Print the first line of the material below and each line after it, exactly as written, ending with the line that contains "(** ** Removing translations *)".

* * * * * * *

(* ===== verification/Vmalloc.v ===== *)
(** * Memory at kernel addresses: [src/src/mm/vm.c], lines 1354 to 1373, 1414 to 1431 and 1590 to 1765

    [vmalloc] takes an area of kernel addresses, physical memory for it and
    maps it; [vfree] finds the area, removes its translations, gives the area
    to the lazily freed ones and releases the memory and the descriptor.
    The translation tables are those of [Vmap]; the mask of modified levels
    is not used by the source and not kept, [WARN_ON] only prints. *)

From S2P Require Import Prelude Memblock CString Kmalloc PageTable Pte Vmap Kobj VmapArea VmapVm.

(** ** Removing translations *)

(** [pud_clear_huge], [pmd_clear_huge]: whether a block was removed. *)
Definition pxd_clear_huge (h : kheap) (pxdp : Z) : outcome (bool * kheap) :=
  let! e := pxd_get h pxdp in
  if negb (pxd_sect e) then Done (false, h)
  else let! h := pxd_set h pxdp 0 in Done (true, h).

(** [pgd_none_or_clear_bad], [pud_none_or_clear_bad], [pmd_none_or_clear_bad]. *)
Definition none_or_clear_bad (h : kheap) (pxdp : Z) : outcome (bool * kheap) :=
  let! e := pxd_get h pxdp in
  if pte_none e then Done (true, h)
  else if pxd_bad e then let! h := pxd_set h pxdp 0 in Done (true, h)
  else Done (false, h).

Definition arch_vmap_pte_range_unmap_size (h : kheap) (ptep : Z) : outcome Z :=
  let! e := pxd_get h ptep in
  Done (if pte_valid_cont e then CONT_PTE_SIZE else PAGE_SIZE).

(** One turn of the loop of [vunmap_pte_range]: the next entry and address.
    An entry inside a contiguous run takes the whole run with it. *)
Definition vunmap_pte_step (h : kheap) (pte addr end_ : Z) : outcome (kheap * Z * Z) :=
  let! size := arch_vmap_pte_range_unmap_size h pte in
  if negb (size =? PAGE_SIZE) then
    let '(addr, pte) :=
      if negb (IS_ALIGNED addr size)
      then (align_mask addr size, align_mask pte (8 * Z.shiftr size PAGE_SHIFT)) else (addr, pte) in
    let! (_, h) := huge_ptep_get_and_clear h pte size in
    let size := if u64 (end_ - addr) <? size then u64 (end_ - addr) else size in
    Done (h, pte + 8 * Z.shiftr size PAGE_SHIFT, u64 (addr + size))
  else
    let! (_, h) := ptep_get_and_clear h pte in
    Done (h, pte + 8 * Z.shiftr size PAGE_SHIFT, u64 (addr + size)).

Fixpoint vunmap_pte_loop (fuel : nat) (h : kheap) (pte addr end_ : Z) : outcome kheap :=
  match fuel with
  | O => Fuel
  | S fuel =>
      let! (h, pte, addr) := vunmap_pte_step h pte addr end_ in
      if addr =? end_ then Done h else vunmap_pte_loop fuel h pte addr end_
  end.

Definition vunmap_pte_range (h : kheap) (pmd addr end_ : Z) : outcome kheap :=
  let! e := pxd_get h pmd in
  vunmap_pte_loop TABLE_FUEL h (pxd_offset PAGE_SHIFT e addr) addr end_.

(** The loop of a level: [step] is its turn for one entry and the part
    [addr, next) of the range. *)
Fixpoint vunmap_loop (fuel : nat) (size : Z) (step : kheap -> Z -> Z -> Z -> outcome kheap)
    (h : kheap) (pxd addr end_ : Z) : outcome kheap :=
  match fuel with
  | O => Fuel
  | S fuel =>
      let next := addr_end size addr end_ in
      let! h := step h pxd addr next in
      if next =? end_ then Done h else vunmap_loop fuel size step h (pxd + 8) next end_
  end.

Definition vunmap_pmd_step (h : kheap) (pmd addr next : Z) : outcome kheap :=
  let! (cleared, h) := pxd_clear_huge h pmd in
  if (cleared : bool) then Done h
  else
    let! (skip, h) := none_or_clear_bad h pmd in
    if (skip : bool) then Done h else vunmap_pte_range h pmd addr next.

Definition vunmap_pmd_range (h : kheap) (pud addr end_ : Z) : outcome kheap :=
  let! e := pxd_get h pud in
  vunmap_loop TABLE_FUEL PMD_SIZE vunmap_pmd_step h (pxd_offset PMD_SHIFT e addr) addr end_.

(** A removed block of this level leaves an entry that is none. *)
Definition vunmap_pud_step (h : kheap) (pud addr next : Z) : outcome kheap :=
  let! (_, h) := pxd_clear_huge h pud in
  let! (skip, h) := none_or_clear_bad h pud in
  if (skip : bool) then Done h else vunmap_pmd_range h pud addr next.

Definition vunmap_pud_range (h : kheap) (pgd addr end_ : Z) : outcome kheap :=
  let! e := pxd_get h pgd in
  vunmap_loop TABLE_FUEL PUD_SIZE vunmap_pud_step h (pxd_offset PUD_SHIFT e addr) addr end_.

Definition vunmap_pgd_step (h : kheap) (pgd addr next : Z) : outcome kheap :=
  let! (skip, h) := none_or_clear_bad h pgd in
  if (skip : bool) then Done h else vunmap_pud_range h pgd addr next.

(** [swapper] is the address of [swapper_pg_dir]. *)
Definition __vunmap_range_noflush (swapper : Z) (h : kheap) (start end_ : Z) : outcome kheap :=
  if end_ <=? start then Bug
  else
    vunmap_loop TABLE_FUEL PGDIR_SIZE vunmap_pgd_step h (swapper + 8 * pxd_index PGDIR_SHIFT start) start end_.

Definition vunmap_prog (swapper start end_ : Z) : kprog unit :=
  fun h => let! h := __vunmap_range_noflush swapper h start end_ in Done (tt, h).

(** ** Areas *)

Definition free_unmap_vmap_area (fuel : nat) (G : vm_syms) (stk swapper va : Z) : kprog unit :=
  start ← va_start va;
  end_ ← va_end va;
  vunmap_prog swapper start end_;;
  free_vmap_area_noflush fuel G stk va.

Definition remove_vm_area (fuel : nat) (G : vm_syms) (stk swapper addr : Z) : kprog Z :=
  if negb (offset_in_page addr =? 0) then mret 0
  else
    va ← find_unlink_vmap_area addr (busy_root (sy_node G));
    if va =? 0 then mret 0
    else
      vm ← ldw (va + VA_SUB);
      if vm =? 0 then mret 0
      else
        free_unmap_vmap_area fuel G stk swapper va;;
        mret vm.

Definition phys_free_prog (base size : Z) : kprog unit :=
  fun h => let! (_, mb) := memblock_phys_free dbl_array (kh_mb h) base size in Done (tt, mkHeap mb (kh_mem h)).

Definition phys_alloc_prog (size align : Z) : kprog Z :=
  fun h => let! (pa, mb) := memblock_phys_alloc_range (kh_mb h) size align 0 0 in Done (pa, mkHeap mb (kh_mem h)).

Definition vfree (fuel : nat) (G : vm_syms) (stk swapper addr : Z) : kprog unit :=
  if addr =? 0 then mret tt
  else
    vm ← remove_vm_area fuel G stk swapper addr;
    if vm =? 0 then mret tt
    else
      phys ← ldw (vm + VM_PHYS);
      size ← ldw (vm + VM_SIZE);
      phys_free_prog phys size;;
      kfree_prog vm.

(** [struct page] is one word; [VMALLOC_END] is 8 MiB below the array of
    the pages of the linear map. *)
Definition VMEMMAP_END : Z := 2 ^ 64 - 2 ^ 30.
Definition VMEMMAP_SIZE : Z := Z.shiftr (VMALLOC_START - PAGE_OFFSET) PAGE_SHIFT * 8.
Definition VMALLOC_END : Z := VMEMMAP_END - VMEMMAP_SIZE - 0x800000.

(** [mm] is the kernel's memory description and is returned with the address;
    [prot] is [PAGE_KERNEL]. *)
Definition vmap_prog (mm : memory_struct) (phys virt size prot : Z) : kprog memory_struct :=
  fun h => let! (_, mm, h) := vmap_phys_range_noflush mm h phys virt size prot in Done (mm, h).

Definition vmalloc (xa_erase : Z -> kprog Z) (fuel : nat) (G : vm_syms) (stk : Z) (vmap_initialized : bool)
    (mm : memory_struct) (prot caller size : Z) : kprog (Z * memory_struct) :=
  let total_size := ALIGN_UP (struct_size size) PAGE_SIZE in
  vm ← __get_vm_area_node xa_erase fuel G stk vmap_initialized total_size PAGE_SIZE PAGE_SHIFT 0
         VMALLOC_START VMALLOC_END caller;
  if vm =? 0 then mret (0, mm)
  else
    pa ← phys_alloc_prog total_size PAGE_SIZE;
    addr ← ldw (vm + VM_ADDR);
    mm ← vmap_prog mm pa addr total_size prot;
    stw (vm + VM_PHYS) pa;;
    addr ← ldw (vm + VM_ADDR);
    mret (addr, mm).
(* ===== verification/VunmapSpec.v ===== *)
(** * What removing translations does

    [vunmap] clears the leaf entries whose pages meet the range and no other
    entry ([wiped]): addresses of the range are then untranslated and, when
    the range does not cut a block in two ([whole]), every other address
    translates as before. *)

From S2P Require Import Prelude Memblock MemblockList MemblockArray MemblockRange MemblockFree.
From S2P Require Import MemblockSearch MemblockAlloc CString CStringSpec Kmalloc PageTable PageTableMap.
From S2P Require Import Pte PtTree PteDesc Vmap VmapHeap VmapFold VmapSpec Process VSpace AddressSpace Kobj VmapArea VmapVm Vmalloc.

(** ** Entries of a range *)

Definition meets (k : nat) (q lo hi : Z) : Prop := q * lsize k < hi /\ lo < (q + 1) * lsize k.

#[global] Instance meets_dec k q lo hi : Decision (meets k q lo hi).
Proof. unfold meets. apply _. Defined.

(** The entry does not link a table. *)
Definition leaf (k : nat) (e : Z) : bool := (k =? 0)%nat || negb (Z.testbit e 1).

Definition wiped (T : tables) (r r' : Z -> Z) (lo hi : Z) : Prop :=
  forall c k q i, T !! c = Some (k, q) -> 0 <= i < 512 ->
    r' (c + 8 * i) = if decide (meets k (q * 512 + i) lo hi /\ leaf k (r (c + 8 * i)) = true) then 0 else r (c + 8 * i).

(** The range contains every block, page and contiguous run it meets. *)
Definition whole (T : tables) (r : Z -> Z) (lo hi : Z) : Prop :=
  forall c k q i, T !! c = Some (k, q) -> 0 <= i < 512 -> let e := r (c + 8 * i) in let s := q * 512 + i in
    meets k s lo hi -> leaf k e = true -> Z.testbit e 0 = true ->
    (lo <= s * lsize k /\ (s + 1) * lsize k <= hi)
    /\ (k = 0%nat -> pte_valid_cont e = true -> lo <= (s / 16 * 16) * 4096 /\ (s / 16 * 16 + 16) * 4096 <= hi).

Lemma meets_addr k q lo hi : lo < hi -> meets k q lo hi -> exists v, lo <= v < hi /\ v / lsize k = q.
Proof.
  intros Hl [H1 H2]. pose proof (lsize_pos k). exists (Z.max lo (q * lsize k)). split; [lia |]. apply div_slot. lia.
Qed.

Lemma addr_meets k v lo hi : lo <= v < hi -> meets k (v / lsize k) lo hi.
Proof. intros H. pose proof (proj1 (div_slot k v _) eq_refl). unfold meets. lia. Qed.

Lemma wiped_trans T r r1 r2 lo mid hi : lo < mid < hi ->
  wiped T r r1 lo mid -> wiped T r1 r2 mid hi -> wiped T r r2 lo hi.
Proof.
  intros Hm H1 H2 c k q i Hc Hi. rewrite (H2 c k q i Hc Hi), (H1 c k q i Hc Hi). pose proof (lsize_pos k).
  assert (Hs : meets k (q * 512 + i) lo hi <-> meets k (q * 512 + i) lo mid \/ meets k (q * 512 + i) mid hi)
    by (unfold meets; nia).
  destruct (decide (meets k (q * 512 + i) lo mid /\ leaf k (r (c + 8 * i)) = true)) as [[D1 D2] | D].
  - rewrite (decide_True (P := meets k (q * 512 + i) lo hi /\ _)) by tauto. by case_decide.
  - repeat case_decide; tauto.
Qed.

Lemma wiped_leaf T r r' lo hi c k q i : wiped T r r' lo hi -> T !! c = Some (k, q) -> 0 <= i < 512 ->
  leaf k (r (c + 8 * i)) = false -> r' (c + 8 * i) = r (c + 8 * i).
Proof. intros Hw Hc Hi Hl. rewrite (Hw c k q i Hc Hi). rewrite decide_False; [done |]. rewrite Hl. by intros [_ ?]. Qed.

Lemma wiped_cases T r r' lo hi c k q i : wiped T r r' lo hi -> T !! c = Some (k, q) -> 0 <= i < 512 ->
  r' (c + 8 * i) = 0 \/ r' (c + 8 * i) = r (c + 8 * i).
Proof. intros Hw Hc Hi. rewrite (Hw c k q i Hc Hi). case_decide; auto. Qed.

Lemma link_leaf k e : Z.testbit e 1 = true -> leaf (S k) e = false.
Proof. intros H. unfold leaf. by rewrite H. Qed.

(** Entries are only cleared, and none that links a table. *)
Record cleared (T : tables) (r r' : Z -> Z) : Prop := {
  cl_cases : forall c k q i, T !! c = Some (k, q) -> 0 <= i < 512 -> r' (c + 8 * i) = 0 \/ r' (c + 8 * i) = r (c + 8 * i);
  cl_link : forall c k q i, T !! c = Some (k, q) -> 0 <= i < 512 -> leaf k (r (c + 8 * i)) = false ->
    r' (c + 8 * i) = r (c + 8 * i);
}.

(** The tables stay the tree they are. *)
Lemma cleared_tree T r r' : ptree T r -> cleared T r r' -> ptree T r'.
Proof.
  intros [H1 H2 H3 H4 H5] [C1 C2]. split; [done | done | | |].
  - intros b k p i Hb Hi. destruct (C1 _ _ _ _ Hb Hi) as [E | E]; rewrite E; [done | eauto].
  - intros b k p i Hb Hi E0 E1. destruct (C1 _ _ _ _ Hb Hi) as [E | E]; rewrite E in *;
      [by rewrite Z.bits_0 in E0 | eauto].
  - intros b k q Hb Hk. destruct (H5 b k q Hb Hk) as (b' & p & i & L1 & L2 & L3 & L4 & L5 & L6).
    exists b', p, i. rewrite (C2 _ _ _ _ L1 L2) by (by apply link_leaf). done.
Qed.

Lemma ptree_paged T r : ptree T r -> paged T.
Proof. intros Ht b k p Hb. apply (pt_page _ _ Ht _ _ _ Hb). Qed.

Lemma wiped_cleared T r r' lo hi : wiped T r r' lo hi -> cleared T r r'.
Proof. intros Hw. split; intros c k q i Hc Hi; [by eapply wiped_cases | intros; by eapply wiped_leaf]. Qed.

Lemma wiped_tree T r r' lo hi : ptree T r -> wiped T r r' lo hi -> ptree T r'.
Proof. intros Ht Hw. eapply cleared_tree; [exact Ht | by eapply wiped_cleared]. Qed.

(** The range is untranslated afterwards. *)
Lemma wiped_in T r r' lo hi v : ptree T r -> wiped T r r' lo hi -> lo <= v < hi ->
  forall n b, T !! b = Some (n, v / lsize (S n)) -> twalk n r' b v = None.
Proof.
  intros Ht Hw Hv. assert (Hm : forall k, meets k (v / lsize (S k) * 512 + lindex k v) lo hi).
  { intros k. rewrite <- slot_split. by apply addr_meets. }
  induction n as [|n IH]; intros b Hb; cbn [twalk];
    [pose proof (Hw b _ _ _ Hb (lindex_range 0 v)) as He | pose proof (Hw b _ _ _ Hb (lindex_range (S n) v)) as He].
  - rewrite decide_True in He by done. by rewrite He, Z.bits_0.
  - destruct (leaf (S n) (r (b + 8 * lindex (S n) v))) eqn:Hl.
    { rewrite decide_True in He by done. by rewrite He, Z.bits_0. }
    rewrite decide_False in He by (intros [_ ?]; done). rewrite He. unfold leaf in Hl. cbn [Nat.eqb orb] in Hl. apply negb_false_iff in Hl.
    destruct (Z.testbit _ 0) eqn:E0; [| done]. rewrite Hl. apply IH.
    rewrite slot_split. exact (proj1 (pt_child _ _ Ht _ _ _ _ Hb (lindex_range _ v) E0 Hl)).
Qed.

(** Other addresses translate as before. *)
Lemma wiped_out T r r' lo hi v : ptree T r -> wiped T r r' lo hi -> whole T r lo hi -> ~ (lo <= v < hi) ->
  forall n b, T !! b = Some (n, v / lsize (S n)) -> twalk n r' b v = twalk n r b v.
Proof.
  intros Ht Hw Hwh Hv.
  assert (He : forall k b, T !! b = Some (k, v / lsize (S k)) -> r' (b + 8 * lindex k v) = r (b + 8 * lindex k v)).
  { intros k b Hb. pose proof (lindex_range k v) as Hi. rewrite (Hw b _ _ _ Hb Hi). case_decide as Hd; [| done].
    destruct Hd as [Hm Hl]. destruct (Z.testbit (r (b + 8 * lindex k v)) 0) eqn:E0; [exfalso | symmetry; by eapply (pt_none _ _ Ht)].
    destruct (Hwh b _ _ _ Hb Hi Hm Hl E0) as [[W1 W2] _]. rewrite <- slot_split in W1, W2.
    pose proof (proj1 (div_slot k v _) eq_refl). lia. }
  induction n as [|n IH]; intros b Hb; cbn [twalk]; rewrite (He _ _ Hb); [done |].
  destruct (Z.testbit _ 0) eqn:E0; [| done]. destruct (Z.testbit _ 1) eqn:E1; [| done]. apply IH.
  rewrite slot_split. exact (proj1 (pt_child _ _ Ht _ _ _ _ Hb (lindex_range _ v) E0 E1)).
Qed.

* * * * * * *

• Finished task:
(* ===== verification/Vmalloc.v ===== *)
(** * Memory at kernel addresses: [src/src/mm/vm.c], lines 1354 to 1373, 1414 to 1431 and 1590 to 1765

    [vmalloc] takes an area of kernel addresses, physical memory for it and
    maps it; [vfree] finds the area, removes its translations, gives the area
    to the lazily freed ones and releases the memory and the descriptor.
    The translation tables are those of [Vmap]; the mask of modified levels
    is not used by the source and not kept, [WARN_ON] only prints. *)

From S2P Require Import Prelude Memblock CString Kmalloc PageTable Pte Vmap Kobj VmapArea VmapVm.

(** ** Removing translations *)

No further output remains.